Investigating the cellular and molecular mechanisms of pain and pruritus in pathological keloid scars

Keloids are a type of pathological scar which are characterised by abnormal collagen deposition and scar expansion beyond the initial boundary of a wound 1. Also referred to as a benign fibroproliferative disorder, keloids are known to continue to grow over time and regrow after resection 1. Though the pathophysiology of keloids is unclear, there are apparent genetic predispositions for individuals from African-American or Asian backgrounds, with 7.1% and 5.2% keloid prevalence, respectively, compared to 0.5% for Caucasians 2. Besides the obvious unwanted aesthetics, keloids can also produce pruritus (itch) and pain sensations 3. A study of 107 patients with keloids showed that pain and itch were the strongest indicators of health-related quality of life impairment, indicating that there is a need for treatment to alleviate these sensations 4.



Largely, pruritus and pain derive from neuronal activation by chemical mediators in the periphery, whose outcomes are to alter our behaviour to either 'scratch away' an irritation or avoid noxious stimuli. However, due to the long term and recurring nature of keloids, these sensations become chronic problems, but the cellular and molecular causes are unknown. In recent years, there has been a move away from focusing solely on neuronal changes for explanations of pathological pain, towards looking at the role of non-neuronal cells. A well-published area is that of neuro-immune interactions; both innate and adaptive immune cells, such as macrophages 5 and T-cells 6, have been shown to release pro-algesic and pruritic mediators which can act directly on neurons, either provoking sensation directly or leading to their sensitisation 7. Another type of non-neuronal cell shown to release pro-algesic mediators are fibroblasts 8,9. Fibroblasts are found ubiquitously in the body and define our organ structure via the remodelling of extracellular matrix proteins (ECM), as well as offering homeostatic roles such as immune homeostasis and pathological functions including tissue inflammation and fibrosis 10. However, despite the documented role of these cells in chronically painful diseases such as arthritis, studies looking at the direct interaction between fibroblasts and neurons are sparse 11. The skin wound/scar environment provide an ideal context for this research.

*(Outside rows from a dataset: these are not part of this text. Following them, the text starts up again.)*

Lemma retention_score_of_returns (g : list LearningInteraction) :
  retention_score_of g
  = Returns (if (len g <? 2)%Z then None else Some (retention_ratio g)).
Proof.
  unfold retention_score_of, retention_ratio.
  destruct (len g <? 2)%Z eqn:Hlen; [reflexivity|].
  apply Z.ltb_ge in Hlen.
  set (s := sorted_by_timestamp g).
  assert (Hmin : ~ inject_Z (Z.min 3 (len s)) == 0).
  { subst s. rewrite sorted_by_timestamp_len.
    assert (H : 0 < inject_Z (Z.min 3 (len g))) by (apply inject_Z_pos; lia).
    lra. }
  rewrite !(truediv_returns _ _ Hmin). cbn [bind].
  rewrite initial_performance_eq, later_performance_eq.
  destruct (Qlt_le_dec 0 (fraction_correct (first_three s))) as [Hpos|Hnpos].
  - rewrite truediv_returns by lra. reflexivity.
  - reflexivity.
Qed.


Lemma retention_loop_returns (items : dict string (list LearningInteraction)) :
  forall scores,
    retention_loop items scores
    = Returns (scores ++ map retention_ratio
                           (filter (fun g => (2 <=? len g)%Z) (map snd items))).
Proof.
  induction items as [|[c g] items IH]; intros scores; cbn [retention_loop map snd filter].
  - now rewrite app_nil_r.
  - rewrite retention_score_of_returns. cbn [bind].
    rewrite Z.leb_antisym. destruct (len g <? 2)%Z; cbn [negb].
    + apply IH.
    + rewrite IH. cbn [map]. now rewrite <- app_assoc.
Qed.

Lemma filter_map_swap {A B : Type} (f : A -> B) (p : B -> bool) (l : list A) :
  filter p (map f l) = map f (filter (fun a => p (f a)) l).
Proof.
  induction l as [|a l IH]; [reflexivity|]. cbn [map filter].
  destruct (p (f a)); cbn [map]; now rewrite IH.
Qed.

Lemma filed_under_content (c : string) (l : list LearningInteraction) :
  filed_under String.eqb content_id (fun i => i) c l = interactions_on c l.
Proof. unfold filed_under, interactions_on. apply map_id. Qed.

Lemma retention_scores_ratios (l : list LearningInteraction) :
  retention_loop (group_by String.eqb content_id (fun i => i) l) []
  = Returns (retention_ratios l).
Proof.
  rewrite retention_loop_returns. cbn [app]. f_equal.
  rewrite (group_by_distinct String.eqb content_id (fun i => i) String.eqb_eq).
  rewrite map_map. cbn [snd].
  rewrite (map_ext _ (fun c => interactions_on c l))
    by (intros c; apply filed_under_content).
  rewrite filter_map_swap, map_map. reflexivity.
Qed.

Lemma retention_returns (l : list LearningInteraction) (retention_data : dict string Q) :
  exists v,
    _calculate_retention_effectiveness l retention_data = Returns v
    /\ v == retention_formula l.
Proof.
  unfold _calculate_retention_effectiveness.
  rewrite retention_scores_ratios. cbn [bind]. unfold retention_formula.
  destruct (retention_ratios l) as [|r rs] eqn:E.
  - exists 0.5. split; reflexivity.
  - eexists. split; [reflexivity|]. apply statistics_mean_arithmetic.
Qed.



Lemma filter_none {A : Type} (p : A -> bool) (l : list A) :
  (forall a, In a l -> p a = false) -> filter p l = [].
Proof.
  induction l as [|a l IH]; intros H; [reflexivity|]. cbn [filter].
  rewrite (H a (or_introl eq_refl)). apply IH. intros b Hb. apply H. now right.
Qed.

Lemma ordered_groups_unique {C : Type} (f : C -> list LearningInteraction)
    (cs : list C) (ordered : list (list LearningInteraction)) :
  Forall2 (fun c s => in_timestamp_order (f c) s) cs ordered ->
  ordered = map (fun c => sorted_by_timestamp (f c)) cs.
Proof.
  induction 1 as [|c s cs ordered Hs _ IH]; [reflexivity|].
  cbn [map]. now rewrite IH, (in_timestamp_order_unique _ _ Hs).
Qed.

Lemma ordered_groups_exist {C : Type} (f : C -> list LearningInteraction) (cs : list C) :
  Forall2 (fun c s => in_timestamp_order (f c) s) cs
          (map (fun c => sorted_by_timestamp (f c)) cs).
Proof.
  induction cs as [|c cs IH]; cbn [map]; constructor; [|exact IH].
  apply in_timestamp_order_sorted.
Qed.

(** C3. Retention effectiveness groups the interactions by content.  Take
    the contents with at least 2 interactions and, for each, its
    interactions in timestamp order (there is such an arrangement, and,
    interactions recorded at one time keeping their input order, one
    only): the code returns the arithmetic mean of the ratios
    later/initial (0.5 when initial is not positive) capped at 1.0, where
    initial and later are the mean correctness of the first 3 and of the
    last 3 interactions of the arrangement; it returns 0.5 when no content
    has at least 2 interactions.  One content answered correct, correct,
    correct, wrong, wrong, wrong in time order gives 0, and so it does
    when the six interactions are supplied out of time order. *)
Theorem retention_effectiveness_formula :
  (forall l retention_data,
     exists v,
       _calculate_retention_effectiveness l retention_data = Returns v
       /\ (exists ordered,
             Forall2 (fun c s => in_timestamp_order (interactions_on c l) s)
                     (repeated_contents l) ordered)
       /\ (forall ordered,
             Forall2 (fun c s => in_timestamp_order (interactions_on c l) s)
                     (repeated_contents l) ordered ->
             v == mean_or_half (map window_ratio ordered)))
  /\ (forall l retention_data,
        (forall c, (len (interactions_on c l) < 2)%Z) ->
        exists v,
          _calculate_retention_effectiveness l retention_data = Returns v
          /\ v == 1 # 2)
  /\ (in_timestamp_order three_right_three_wrong three_right_three_wrong
      /\ exists v,
           _calculate_retention_effectiveness three_right_three_wrong [] = Returns v
           /\ v == 0)
  /\ (in_timestamp_order three_right_three_wrong_shuffled three_right_three_wrong
      /\ exists v,
           _calculate_retention_effectiveness three_right_three_wrong_shuffled []
           = Returns v
           /\ v == 0).
Proof.
  split; [|split; [|split]].
  - intros l rd. destruct (retention_returns l rd) as (v & Hr & Hf).
    exists v. split; [assumption|]. split.
    + eexists. apply ordered_groups_exist.
    + intros ordered Ho. rewrite Hf.
      rewrite (ordered_groups_unique _ _ _ Ho), map_map. reflexivity.
  - intros l rd Hfew.
    destruct (retention_returns l rd) as (v & Hr & Hf).
    exists v. split; [assumption|]. rewrite Hf.
    unfold retention_formula, retention_ratios, repeated_contents.
    rewrite filter_none; [reflexivity|].
    intros c _. apply Z.leb_gt. apply Hfew.
  - split.
    + replace three_right_three_wrong
        with (sorted_by_timestamp three_right_three_wrong) at 2
        by (vm_compute; reflexivity).
      apply in_timestamp_order_sorted.
    + eexists. split; [vm_compute; reflexivity | reflexivity].
  - split.
    + replace three_right_three_wrong
        with (sorted_by_timestamp three_right_three_wrong_shuffled)
        by (vm_compute; reflexivity).
      apply in_timestamp_order_sorted.
    + eexists. split; [vm_compute; reflexivity | reflexivity].
Qed.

The supervisory team (co-supervision model) is heavily invested in this project and are perfectly placed to study pain in keloid scars. Franziska Denk has been in pain research since 2009, has a strong track record in studying the interactions between peripheral neurons and immune/stromal cells 12,13. Tanya Shaw has been studying wound repair and scarring for 15 years and has been building momentum in keloids specifically for the past 7 years. Her focus to date has been on the pathological features of the extracellular matrix 14, and the cellular origin of disease 15. Now, with the importance of itch and pain to the patients, and the likelihood that pro-algesic molecules are further exacerbating the fibrotic response of fibroblasts, this project marks an important progression.